The app Crayola Color Blaster is a kid-friendly game played with Tango. Zombies chase the user around their room and are only dispatched with colors blasted from the phone. This game may end up being as terrifying to some small children as it is entertaining to others – time will tell.

Zombies in your bedroom will be made a bit more adult – and quite a bit tinier, physically, with Zombie Gunship. This app has been being developed and refined for years, acting as a prime demo for the platform at several Google, gaming, and VR-focused events. Users are asked to pilot a gunship (their Tango device) and keep a base protected from a zombie invasion.

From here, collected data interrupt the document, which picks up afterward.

(* ===== verification/System.v ===== *)
(** * All workers together

    Any number of workers run at once; a step of the system is one atomic
    action of one worker, or something the socket thread does.  The local
    guarantees of [Transaction] compose to invariants of the whole system. *)
From S2P Require Import Prelude Params Probe UniqueKey Ring Prog Locking Worker WorkerLogic.
From S2P Require Import References Transaction.
From S2P Require StudentTuple StudentTable LockList CommitQueue Channels BufTable JobBuf.

(** A worker thread: its state and what is left of the turn it is in. *)
Definition thread : Type := Worker * wprog bool.
Definition config : Type := shared * list thread.

Inductive sys_step : config -> config -> Prop :=
  (** A worker takes an action. *)
  | act_step s ts i w B (f : shared -> Worker -> outcome (shared * Worker * B)) k s' w' b :
      ts !! i = Some (w, Act f k) -> f s w = Ret (s', w', b) ->
      sys_step (s, ts) (s', <[i := (w', k b)]> ts)
  (** A worker that has not quit starts the next turn of its loop; whether it
      will see what a destroyed entry held is open. *)
  | turn_step s ts i w (mem : expiry) :
      ts !! i = Some (w, Done false) ->
      sys_step (s, ts) (s, <[i := (w, iteration)]> ts)
  (** The socket thread queues a job for a worker or clears its flag. *)
  | context_step s ts i w p ch r :
      ts !! i = Some (w, p) ->
      sys_step (s, ts) (s, <[i := (set_running (set_job_ch w ch) r, p)]> ts)
  (** The socket thread works on the buffers and the return channel. *)
  | socket_step s ts T c :
      sys_step (s, ts) (mkShared (db_ (set_buffers s T)) c, ts)
  (** The socket thread starts a worker. *)
  | spawn_step s ts r ch id :
      sys_step (s, ts) (s, ts ++ [(worker_make r ch id, Done false)]).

The thing that makes Zombie Gunship unique to Tango is its placement. The base you must protect is situated at your feet, or at your knees. To protect the base, you must move around your environment, locating zombie waves as they approach, firing as they invade.

5. Mapping the world with Area Learning

The apps shown above only come to life with a technology called Area Learning. All Tango phones (and tablets) use Area Learning to map the world around them, and remember it. In the demonstration shown here, Google reveals a hidden universe of dots, just waiting for the mapping.

With a secondary map of every environment, users will unlock augmented reality abilities aplenty. One of the most interesting uses of this technology we've seen thus far is in the app Cinematic. Developers at NextStage Pro have turned this technology around on the smartphone's camera array.

In Cinematic, users are able to capture stabilized video in all levels of light. There's a mode in this app in which low-light stabilization creates a video unique to Tango. Users are able to work with 6-axis digital stabilization and effects like shallow depth of field and stereoscopic 3D. The app is free but using it for video capture requires an in-app purchase.

Wrap-up

Even though the Lenovo Phab2 Pro is the first consumer device with Tango onboard, a bunch of Tango apps are already live. Developers have been pushing software for months – and in some cases, years. Both big brands and lesser-known developer teams have created apps for Tango devices.

The first Tango phone to appear to the public might seem like a bit of a pricey adventure for the uninitiated. We recommend you find the device at a Google event, Lenovo event, or wait for it to appear in physical stores before you buy. Tango is not the sort of technology you're going to buy a smartphone for unless you're sure it's what you want.

Instead, you buy a Tango phone because you need Tango technology. Consider the cost of the Lenovo Phab2 Pro (or whichever other Tango device you're looking at) and think of Tango as the main value point. If the cost is less than the value to you, by all means, go for it.